I have a 1997 Jeep Wrangler with the I4 2.5 FI engine with a 5 speed transmission. It has 158k on the clock, does not burn any noticeable amount of oil and typically runs great. In the past year, I have replaced the blocked, corroded radiator and old hoses due to an overheat, New water pump, and t-stat, cracked exhaust manifold with a header due to a leak that had been untreated for about a year, a larger throttle body out of a 4.0, a new exhaust, brake lines, rear disk brake conversion, undercoated with a product called POR-15 and sprayed the inside of the frame with Fluidfilm.
As you can probably tell, I will replace anything that is going bad on this vehicle as is provides me the ability to pull stumps in my back yard, then go to town and buy groceries.
Now for my problem; on moist days, or it seems when started on a hill it loses power. Initially I would get a CE light indicating cyl3 missing so I replaced the cap/wires/rotor/plugs and power did pick up. Recently however, or a couple days after I revamped the ignition system I lost power so badly that the RPM dropped to about 300, and I had to tap the gas to get it any higher. If the gas pedal was held steady it would bog down and mildly backfire. Do keep in mind this is a VERY intermittent problem that occurs about once a week weekly and does not trigger any CE lights…PLEASE HELP AS I AM AT A LOSS
First of all, let me compliment you on an excellent, informative post.

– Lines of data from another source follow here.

Lemma second_up : kernel_up s5 W' (Spec.take_at sizeof_process (b_addr (second_block pg)) l) [p; q].
Proof using HL1 Hw HC.
  destruct (up_waited s3 s4 W l [p] (pn_up _ _ _ _ _ HL1) Hw) as (HU4 & _).
  exact (up_created _ _ _ _ _ _ _ _ _ _ HU4 HC).
Qed.
Lemma second_field o : 0 <= o -> o + 4 <= sizeof_process -> o + 4 <= next \/ next + 4 <= o ->
  field s5 p o = field s3 p o.
Proof using HL1 Hw HC.
  intros Ho He Hne. destruct (up_waited s3 s4 W l [p] (pn_up _ _ _ _ _ HL1) Hw) as (_ & F4 & _).
  rewrite (cr_others _ _ _ _ _ _ _ _ _ _ HC) by (done || by left). apply F4; [by left|done..].
Qed.
Lemma second_kept x : W x -> ~ heap_bytes l x -> ~ video x -> rd8 s5 x = rd8 s3 x.
Proof using HL1 Hw HC.
  intros Hx Hh Hv. destruct (up_waited s3 s4 W l [p] (pn_up _ _ _ _ _ HL1) Hw) as (_ & _ & V4).
  rewrite (cr_kept _ _ _ _ _ _ _ _ _ _ HC) by done. by apply V4.
Qed.
Lemma second_globals :
  next_virtual (pmm s4) = next_virtual (pmm s3) /\ procs s4 = procs s3 /\ descs s5 = descs s3 /\
  ticks s5 = ticks s4.
Proof using Hw HC.
  destruct Hw as [_ (Em & _ & Ep & Ed) _]. destruct (cr_spared _ _ _ _ _ _ _ _ _ _ HC) as (_ & _ & _ & Ed5 & Et5).
  split_and!; congruence.
Qed.

Lemma second_regs : field s5 p regs = field s3 p regs /\ field s5 p kernel_stack_to = field s3 p kernel_stack_to.
Proof using HL1 Hw HC. split; apply second_field; (done || vm_compute; intuition congruence). Qed.

(** The records are in the first page of the heap, the frames are not. *)
Lemma second_records r : r ∈ [p; q] -> subset (span r sizeof_process) (heap_bytes l).
Proof using HL1 Hw HC.
  intros Hr x Hx. pose proof (kd_housed _ _ _ _ (ku_data _ _ _ _ second_up)) as HH.
  rewrite Forall_forall in HH. apply (cr_bytes _ _ _ _ _ _ _ _ _ _ HC).
  by apply (housed_bytes _ r); [apply HH|].
Qed.
Lemma heap_in : subset (heap_bytes l) W.
Proof using HL1.
  intros x (b & Hb & Hx)%Exists_exists.
  pose proof (hl_blocks _ _ _ (kd_heap _ _ _ _ (ku_data _ _ _ _ (pn_up _ _ _ _ _ HL1)))) as Hok.
  fold l in Hok. rewrite Forall_forall in Hok. by apply (bo_in _ _ (Hok b Hb)).
Qed.

Lemma second_frame : field s5 q regs = next_virtual (pmm s4) + KERNEL_STACK_SIZE - sizeof_registers.
Proof using HC. apply (cr_started _ _ _ _ _ _ _ _ _ _ HC). Qed.
Lemma second_frame_fresh : disjoint_from (span (field s5 q regs) sizeof_registers) W.
Proof using HC.
  rewrite second_frame. intros x Hx. apply (cr_stack_fresh _ _ _ _ _ _ _ _ _ _ HC x).
  unfold span, KERNEL_STACK_SIZE, sizeof_registers in *. lia.
Qed.

Lemma second_frames r : r ∈ [p; q] ->
  0 < field s5 r regs /\ field s5 r regs + sizeof_registers <= page_limit /\
  subset (span (field s5 r regs) sizeof_registers) W' /\
  disjoint_from (span (field s5 r regs) sizeof_registers) (heap_bytes l) /\
  field s5 r kernel_stack_to = field s5 r regs + sizeof_registers.
Proof using HS HL1 Hw HC.
  destruct HL1 as [HU _ _ [[Hfi Hfh] [_ [Hf0 Hfl]]] _ _ _ Hto _ _ _ Hnv _ _ _].
  fold p in Hfi, Hfh, Hf0, Hfl, Hto. fold l in Hfh, HU.
  destruct second_regs as [E1 E2]. destruct second_globals as (En & _). pose proof (so_space _ _ _ HS).
  pose proof (pa_next _ _ _ (hl_inv _ _ _ (kd_heap _ _ _ _ (ku_data _ _ _ _ HU)))) as [Hn0 _].
  intros [-> | ->%list_elem_of_singleton]%elem_of_cons.
  - rewrite E1, E2. split_and!; try done. intros x Hx. by apply (cr_more _ _ _ _ _ _ _ _ _ _ HC), Hfi.
  - pose proof second_frame_fresh as Hd. pose proof (cr_stack _ _ _ _ _ _ _ _ _ _ HC) as Hst.
    pose proof (sd_stack_to _ _ _ _ _ _ _ (cr_started _ _ _ _ _ _ _ _ _ _ HC)) as Ht. fold q in Ht.
    split_and!.
    + rewrite second_frame. unfold KERNEL_STACK_SIZE, sizeof_registers. lia.
    + rewrite second_frame. unfold KERNEL_STACK_SIZE, sizeof_registers. lia.
    + rewrite second_frame. intros x Hx. apply Hst. unfold span, KERNEL_STACK_SIZE, sizeof_registers in *. lia.
    + intros x Hx Hb. by apply (Hd x Hx), heap_in.
    + rewrite Ht, second_frame. lia.
Qed.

Too bad we don’t see more of them.
Two things come to mind after re-reading your post and those are:
1, you have replaced the throttle body with one of a larger intake capability ( I don’t know if it has any bearing on the air/fuel mix the computer recognizes or not) and:
2, You mentioned you ‘revamped’ the ignition system.
What did you do here?
Thank you!!!, I figure to get an informative response it would require a informative post.
Yes, revamped. I replaced all the typical ignition components that are typically serviced in a tune up. OE plugs, Bosch wires, Cap and Rotor, dielectric greased all connections including the harness connections to the distributer and coil. All of this was in response to the problem. It did help a bit on everyday driveability, as I found some rust on the coil output.
The TB replacement was more of a performance modification, I reused the TPS/Map and Idle air motor off the 2.5 TB. It is a common upgrade and from what I have read should not cause the symptoms described, especially considering the intermittent issues
Let me add that in reading other posts that this is a common problem, and others describe what is happening to me as bucking and popping when the symptoms are occurring.
From what I have read, it is the Crankshaft position sensor, timing or coil. Timing is probably not an issue as it’s controlled by the ECM, that leaves the other two.
SOLUTION:
I believe I have found a solution and I’m posting to help others here with at least a possibility. It seems as though it was my upstream oxygen sensor. Apparently the O2 wires got nicked upon install and years of road salt and water managed to break down enough of the wire to prevent the O2 heater from fully engaging. This cause the o2 sensor to give an erroneous reading in the transition time from the ECM managed circuit to the external reading circuit during warm up periods. It would also explain the problems during wet periods as well as the wires were shorting enough to cause a running issue but not a check engine light.
Others experiencing this issue should also look at the connector to ensure no corrosion.